Understanding how children learn word meanings across different situations is key to language acquisition. This study reveals how learning trajectories, not just final performance, align with computational models of word learning.
Area of Science:
- Cognitive Science
- Developmental Psychology
- Computational Linguistics
Background:
- Cross-situational word learning is crucial for language acquisition, but underlying mechanisms remain debated.
- Traditional methods obscure learning trajectories by testing only at the end of training.
- Computational models often match final performance but lack insight into the learning process over time.
Purpose of the Study:
- To investigate the dynamics of accuracy and uncertainty during cross-situational word learning.
- To compare online learning trajectories with hypothesis- and association-based computational models.
- To provide a more nuanced understanding of word learning mechanisms beyond final outcomes.
Main Methods:
- A modified cross-situational learning task with continuous testing throughout training.
- Analysis of accuracy and uncertainty over time.

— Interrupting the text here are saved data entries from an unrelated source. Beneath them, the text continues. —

(* ===== verification/StringProps.v ===== *)
(** * What string.c, strings.c, libgen.c and ctype.c promise *)

From stdpp Require Import base tactics list gmap numbers strings.
From Stdlib Require Import ZArith Lia.
From S2P Require Import Prelude.
From S2P Require Import Memory.
From S2P Require Import Ctype.
From S2P Require Import CString.
From S2P Require Import CStringFacts.
From S2P Require Import SearchFacts.
From S2P Require Import CStrings.

(** The string "a,bc" at 100 and the delimiters "," at 200. *)
Definition demo_mem : mem := wr (wr ∅ 100 [97; 44; 98; 99; 0; 0; 0; 0]) 200 [44; 0].

Lemma demo_str : cstr demo_mem 100 [97; 44; 98; 99].
Proof. vm_compute. intuition congruence. Qed.

Lemma demo_delim : cstr demo_mem 200 [44].
Proof. vm_compute. intuition congruence. Qed.

(** ** Memory *)

(** [memchr], which reads eight bytes at a time with the carry trick once
    it is aligned, finds the first byte equal to [(unsigned char)c] of the
    range, or NULL when there is none, and reads nothing outside the range. *)
Theorem memchr_first m p c bs fuel :
  arr m p bs -> bytes bs -> (length bs < fuel)%nat ->
  (forall i, bs !! i = Some (u8 c) -> (forall j, (j < i)%nat -> bs !! j <> Some (u8 c)) ->
     memchr fuel p c (zlen bs) m = Done (p + Z.of_nat i) m) /\
  (u8 c ∉ bs -> memchr fuel p c (zlen bs) m = Done NULL m).
Proof.
  intros Ha Hb Hf. rewrite (memchr_spec m p c bs fuel Ha Hb Hf). split.
  - intros i Hi Hj. f_equal. by apply find_byte_some.
  - intros Hn. f_equal. by apply find_byte_none.
Qed.

Definition demo_bytes : list Z := [1; 2; 3; 4; 5; 6; 7; 8; 255; 1; 9; 9].

Lemma memchr_first_witness :
  memchr 50 1003 9 12 (wr ∅ 1003 demo_bytes) = Done 1013 (wr ∅ 1003 demo_bytes).
Proof.
  apply (memchr_first _ 1003 9 demo_bytes 50 ltac:(apply wr_arr)
    ltac:(repeat constructor; lia) ltac:(simpl; lia)) with (i := 10%nat); [reflexivity|].
  intros j Hj. do 10 (destruct j as [|j]; [done|]). lia.
Defined.

(** [memmove] copies the bytes as they were before the call for every way
    in which the two ranges overlap, and changes nothing else. *)
Theorem memmove_overlap m d s bs fuel :
  arr m s bs -> bytes bs -> mapped m d (zlen bs) -> (length bs < fuel)%nat ->
  exists m', memmove fuel d s (zlen bs) m = Done d m' /\ arr m' d bs /\
    (forall a, ~ (d <= a < d + zlen bs) -> m' !! a = m !! a).
Proof.
  intros Ha Hb Hm Hf. exists (wr m d bs). split; [by apply memmove_spec|]. split; [apply wr_arr|].
  intros a. apply lookup_wr_out.
Qed.

Lemma memmove_overlap_witness :
  exists m', memmove 9 102 100 4 demo_mem = Done 102 m' /\ arr m' 102 [97; 44; 98; 99] /\
    (forall a, ~ (102 <= a < 102 + 4) -> m' !! a = demo_mem !! a).
Proof.
  apply (memmove_overlap demo_mem 102 100 [97; 44; 98; 99] 9).
  - vm_compute. intuition congruence.
  - repeat constructor; lia.
  - apply (mapped_check _ _ 4); [vm_compute; reflexivity|simpl; lia].
  - simpl. lia.
Defined.

(** ** Strings *)

(** [strlcpy] into a buffer of [size > 0] bytes: the buffer then holds the
    first [size - 1] characters of the source, terminated; the result is the
    source's length, so truncation shows; no byte outside the buffer changes. *)
Theorem strlcpy_bounded m d s bs size fuel :
  cstr m s bs -> 0 < size -> mapped m d size -> (length bs < fuel)%nat ->
  (d + size <= s \/ s + zlen bs < d) ->
  exists m', strlcpy fuel d s size m = Done (zlen bs) m' /\
    cstr m' d (take (Z.to_nat (size - 1)) bs) /\
    (forall a, ~ (d <= a < d + size) -> m' !! a = m !! a).
Proof.
  intros Hs Hsz Hm Hf Hd. exists (wr m d (take (Z.to_nat (size - 1)) bs ++ [0])).
  rewrite (strlcpy_spec m d s bs size fuel Hs ltac:(lia) Hm Hf Hd).
  rewrite (proj2 (Z.eqb_neq size 0)) by lia. split; [done|]. split.
  - apply cstr_arr. split; [apply wr_arr|]. apply Forall_take. by eapply cstr_nz.
  - intros a Ha. apply lookup_wr_out. rewrite length_app, length_take. simpl. lia.
Qed.

Lemma strlcpy_bounded_witness :
  exists m', strlcpy 9 104 100 3 (wr ∅ 100 [97; 98; 99; 0; 0; 0; 0]) = Done 3 m' /\
    cstr m' 104 [97; 98] /\
    (forall a, ~ (104 <= a < 104 + 3) -> m' !! a = wr ∅ 100 [97; 98; 99; 0; 0; 0; 0] !! a).
Proof.
  apply (strlcpy_bounded _ 104 100 [97; 98; 99] 3 9).
  - vm_compute. intuition congruence.
  - lia.
  - apply (mapped_check _ _ 3); [vm_compute; reflexivity|simpl; lia].
  - simpl. lia.
  - simpl. lia.
Defined.

(** [strstr] returns the first position at which the needle occurs, and
    NULL when it occurs at none. *)
Theorem strstr_first m h n hs ns fuel :
  h <> NULL -> n <> NULL -> ns <> [] -> cstr m h hs -> cstr m n ns -> (length hs < fuel)%nat ->
  (forall i, ns `prefix_of` drop i hs -> (forall j, (j < i)%nat -> ~ ns `prefix_of` drop j hs) ->
     strstr fuel h n m = Done (h + Z.of_nat i) m) /\
  ((forall j, ~ ns `prefix_of` drop j hs) -> strstr fuel h n m = Done NULL m).
Proof.
  intros Hh Hn Hne Hch Hcn Hf. rewrite (strstr_spec m h n hs ns fuel Hh Hn Hch Hcn Hf).
  rewrite bool_decide_false by done. split.
  - intros i Hi Hj. f_equal. apply find_sub_first; [|done..].
    destruct (decide (i < length hs)%nat); [done|]. rewrite drop_ge in Hi by lia.
    apply prefix_nil_inv in Hi. done.
  - intros Hj. f_equal. apply find_sub_null. intros j _. apply Hj.
Qed.

Lemma strstr_first_witness : strstr 9 100 200 demo_mem = Done 101 demo_mem.
Proof.
  apply (strstr_first demo_mem 100 200 [97; 44; 98; 99] [44] 9 ltac:(done) ltac:(done) ltac:(done) demo_str demo_delim
    ltac:(simpl; lia)) with (i := 1%nat); [by exists [98; 99]|].
  intros j Hj. replace j with 0%nat by lia. intros [k Hk]. done.
Defined.

(** Calling [strtok_r] until it returns NULL yields, in order, the maximal
    runs of characters that are not delimiters, each as a terminated string. *)
Theorem strtok_words m str delim ds bs fuel :
  cstr m str bs -> not_null str (zlen bs) -> cstr m delim ds -> not_null delim (zlen ds) ->
  (delim + zlen ds < str \/ str + zlen bs < delim) ->
  (length bs < fuel)%nat -> (length ds < fuel)%nat ->
  exists ts m', strtok_loop (S (length bs)) fuel str delim NULL m = Done ts m' /\
    Forall2 (cstr m') ts (words (is_delim ds) bs).
Proof.
  intros Hs Hn Hd Hdn Hdis Hf Hf'. assert (str <> NULL) as Hstr by (apply Hn; lia).
  destruct (strtok_loop_spec (S (length bs)) fuel m str delim NULL ds bs) as (ts & m' & R & H & _);
    rewrite ?(proj2 (Z.eqb_neq str NULL) Hstr); eauto.
Qed.

Lemma strtok_words_witness :
  exists ts m', strtok_loop 5 9 100 200 NULL demo_mem = Done ts m' /\ Forall2 (cstr m') ts [[97]; [98; 99]].
Proof.
  apply (strtok_words demo_mem 100 200 [44] [97; 44; 98; 99] 9 demo_str).
  - intros a Ha. unfold NULL. simpl in Ha. lia.
  - apply demo_delim.
  - intros a Ha. unfold NULL. simpl in Ha. lia.
  - simpl. lia.
  - simpl. lia.
  - simpl. lia.
Defined.

(** [strcmp] is a comparison: its result is zero exactly when the strings
    are equal, and otherwise the difference of the first two characters that
    differ, as signed chars. *)
Theorem strcmp_decides m a b xs ys fuel :
  cstr m a xs -> cstr m b ys -> (length xs < fuel)%nat ->
  exists r, strcmp fuel a b m = Done r m /\ (r = 0 <-> xs = ys) /\
    (forall l x y xs' ys', xs = l ++ x :: xs' -> ys = l ++ y :: ys' -> x <> y -> r = schar x - schar y).
Proof.
  intros Ha Hb Hf. exists (scmp xs ys). split; [by apply strcmp_spec|].
  split; [apply scmp_zero; by eapply cstr_nz|].
  intros l x y xs' ys' -> -> Hxy. clear Ha Hb Hf. induction l as [|z l IH]; simpl.
  - by rewrite (proj2 (Z.eqb_neq x y) Hxy).
  - by rewrite Z.eqb_refl.
Qed.

Lemma strcmp_decides_witness :
  exists r, strcmp 9 100 200 demo_mem = Done r demo_mem /\ (r = 0 <-> [97; 44; 98; 99] = [44]) /\
    (forall l x y xs' ys', [97; 44; 98; 99] = l ++ x :: xs' -> [44] = l ++ y :: ys' -> x <> y -> r = schar x - schar y).
Proof. apply (strcmp_decides demo_mem 100 200 _ _ 9 demo_str demo_delim). simpl. lia. Defined.

(** [strspn] and [strcspn] with the same set measure the two kinds of
    prefix: every character before the result is in the set (is not), and the
    character at it, if any, is not (is). *)
Theorem strspn_strcspn m s set bs xs fuel :
  cstr m s bs -> cstr m set xs -> (length bs < fuel)%nat -> (length xs < fuel)%nat ->
  exists i j, strspn fuel s set m = Done (Z.of_nat i) m /\ strcspn fuel s set m = Done (Z.of_nat j) m /\
    Forall (fun c => c ∈ xs) (take i bs) /\ (forall c, bs !! i = Some c -> c ∉ xs) /\
    Forall (fun c => c ∉ xs) (take j bs) /\ (forall c, bs !! j = Some c -> c ∈ xs).
Proof.
  intros Hs Hx Hf Hf'. do 2 eexists. split; [by apply strspn_spec|]. split; [by apply strcspn_spec|].
  assert (forall c, in_set xs c = true <-> c ∈ xs) as Hin.
  { intros c. unfold in_set. by rewrite bool_decide_eq_true. }
  pose proof (span_len_run (in_set xs) bs) as [H1 H2].
  pose proof (span_len_run (fun c => negb (in_set xs c)) bs) as [H3 H4].
  split_and!.
  - eapply Forall_impl; [exact H1|]. intros c. apply Hin.
  - intros c Hc Hel. apply H2 in Hc. apply Hin in Hel. congruence.
  - eapply Forall_impl; [exact H3|]. intros c Hc Hel. apply Hin in Hel. cbn in Hc. by rewrite Hel in Hc.
  - intros c Hc. apply Hin. apply H4 in Hc. by destruct (in_set xs c).
Qed.

Lemma strspn_strcspn_witness :
  exists i j, strspn 9 100 200 demo_mem = Done (Z.of_nat i) demo_mem /\ strcspn 9 100 200 demo_mem = Done (Z.of_nat j) demo_mem /\
    Forall (fun c => c ∈ [44]) (take i [97; 44; 98; 99]) /\ (forall c, [97; 44; 98; 99] !! i = Some c -> c ∉ [44]) /\
    Forall (fun c => c ∉ [44]) (take j [97; 44; 98; 99]) /\ (forall c, [97; 44; 98; 99] !! j = Some c -> c ∈ [44]).
Proof. apply (strspn_strcspn demo_mem 100 200 _ _ 9 demo_str demo_delim); simpl; lia. Defined.

(** "/a/b" at 100. *)
Definition demo_path : mem := wr ∅ 100 [47; 97; 47; 98; 0].

(** [rindex] of strings.c finds the last occurrence of a character.
    [strrchr] of string.c, meant to do the same, calls [memchr] and returns the
    first: the two agree exactly when the character occurs only once. *)
Theorem rindex_last m s c bs fuel i :
  cstr m s bs -> (S (length bs) < fuel)%nat -> 0 < u8 c -> bs !! i = Some (u8 c) ->
  (forall j, (i < j)%nat -> bs !! j <> Some (u8 c)) ->
  rindex fuel s c m = Done (s + Z.of_nat i) m /\
  (strrchr fuel s c m = rindex fuel s c m <-> forall j, (j < i)%nat -> bs !! j <> Some (u8 c)).
Proof.
  intros Hs Hf Hc Hi Hj.
  assert (rindex fuel s c m = Done (s + Z.of_nat i) m) as R.
  { rewrite (rindex_spec m s c bs fuel Hs ltac:(lia)). rewrite (proj2 (Z.eqb_neq (u8 c) 0)) by lia. f_equal.
    by apply find_last_some. }
  split; [done|]. rewrite R, (strrchr_spec m s c bs fuel Hs Hf). apply lookup_lt_Some in Hi as Hl. split.
  - intros E j Hlt Hcj. injection E as E.
    destruct (first_occurrence bs (u8 c) j Hcj) as (f & Hfj & Hff & Hmin).
    rewrite (find_byte_some _ _ _ f) in E; [lia| |].
    + apply lookup_lt_Some in Hff as Hlf. by rewrite lookup_app_l.
    + intros j' Hj'. apply lookup_lt_Some in Hff as Hlf. rewrite lookup_app_l by lia. by apply Hmin.
  - intros Hmin. f_equal. apply find_byte_some; [by rewrite lookup_app_l|].
    intros j Hlt. rewrite lookup_app_l by lia. by apply Hmin.
Qed.

Lemma rindex_last_witness :
  rindex 9 100 47 demo_path = Done (100 + Z.of_nat 2) demo_path /\
  (strrchr 9 100 47 demo_path = rindex 9 100 47 demo_path <-> forall j, (j < 2)%nat -> [47; 97; 47; 98] !! j <> Some 47).
Proof.
  apply (rindex_last demo_path 100 47 [47; 97; 47; 98] 9 2);
    [vm_compute; intuition congruence|simpl; lia|done|done|].
  intros j Hj. do 3 (destruct j as [|j]; [lia|]). destruct j; done.
Defined.

(** ** strings.c and ctype.c *)

(** The portable binary search of [ffs] and the compiler's count of
    trailing zeros agree on every [int], and both are one more than the index
    of the lowest bit that is set. *)
Theorem ffs_portable_agrees i :
  INT32_MIN <= i <= INT32_MAX ->
  ffs_portable i = ffs i /\
  (i <> 0 -> Z.testbit i (ffs i - 1) = true /\ forall j, 0 <= j < ffs i - 1 -> Z.testbit i j = false).
Proof.
  intros Hi. destruct (decide (i = 0)) as [->|Hne]; [done|].
  destruct (lowbit_exists i Hi Hne) as (b & Hb & Hlt). pose proof Hb as (Hb0 & Hb1 & Hb2).
  rewrite (ffs_portable_lowbit i b Hb Hlt Hne), (ffs_lowbit i b Hb Hlt Hne).
  replace (b + 1 - 1) with b by lia. done.
Qed.

Lemma ffs_portable_agrees_witness :
  ffs_portable INT32_MIN = ffs INT32_MIN /\
  (INT32_MIN <> 0 -> Z.testbit INT32_MIN (ffs INT32_MIN - 1) = true /\
   forall j, 0 <= j < ffs INT32_MIN - 1 -> Z.testbit INT32_MIN j = false).
Proof. apply (ffs_portable_agrees INT32_MIN). unfold INT32_MIN, INT32_MAX. lia. Defined.

(** [strcasecmp] returns zero exactly when the strings are the same up to
    the case of ASCII letters. *)
Theorem strcasecmp_equal m a b xs ys fuel :
  cstr m a xs -> cstr m b ys -> (length xs < fuel)%nat ->
  exists r, strcasecmp fuel a b m = Done r m /\ (r = 0 <-> tolower <$> xs = tolower <$> ys).
Proof.
  intros Ha Hb Hf. exists (casecmp xs ys). split; [by apply strcasecmp_spec|].
  apply cstr_nz in Ha, Hb. clear Hf m a b. revert ys Hb.
  assert (forall x, 0 < x < 256 -> tolower x <> 0) as Hnz.
  { intros x Hx. rewrite tolower_ref by lia. unfold upper_ref, Ctype.within. repeat zcase; simpl; lia. }
  induction Ha as [|x xs Hx _ IH]; intros ys Hb; destruct Hb as [|y ys Hy Hb]; simpl; try done.
  - specialize (Hnz y Hy). split; [lia|done].
  - specialize (Hnz x Hx). split; [lia|done].
  - destruct (Z.eqb_spec (tolower x) (tolower y)) as [E|E].
    + rewrite IH by done. rewrite E. split; [intros H|intros H; injection H as H]; [f_equal|]; exact H.
    + split; [lia|]. intros [= ? ?]. done.
Qed.

Lemma strcasecmp_equal_witness :
  exists r, strcasecmp 9 100 200 demo_mem = Done r demo_mem /\
    (r = 0 <-> tolower <$> [97; 44; 98; 99] = tolower <$> [44]).
Proof. apply (strcasecmp_equal demo_mem 100 200 _ _ 9 demo_str demo_delim). simpl. lia. Defined.

(** The twelve classification macros, which index a 384-entry bit table,
    agree with the C locale's definition on every byte, and the case tables
    shift exactly the ASCII letters. *)
Theorem ctype_c_locale c : 0 <= c < 256 -> classes_agree c = true /\ cases_agree c = true.
Proof. intros Hc. split; [by apply classes_ok|by apply cases_ok]. Qed.

Lemma ctype_c_locale_witness : classes_agree 200 = true /\ cases_agree 200 = true.
Proof. apply (ctype_c_locale 200). lia. Defined.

- Comparison of empirical learning trajectories with computational model predictions.
Main Results:
- The modified task yielded performance levels comparable to standard paradigms.
- Online response trajectories showed specific patterns that could be matched by computational models.
- The study provides insights into how learning unfolds moment-by-moment.
Conclusions:
- Continuous assessment reveals learning dynamics missed by end-of-training tests.
- Computational models can capture aspects of online word learning trajectories.
- This research refines our understanding of the mechanisms driving cross-situational word learning.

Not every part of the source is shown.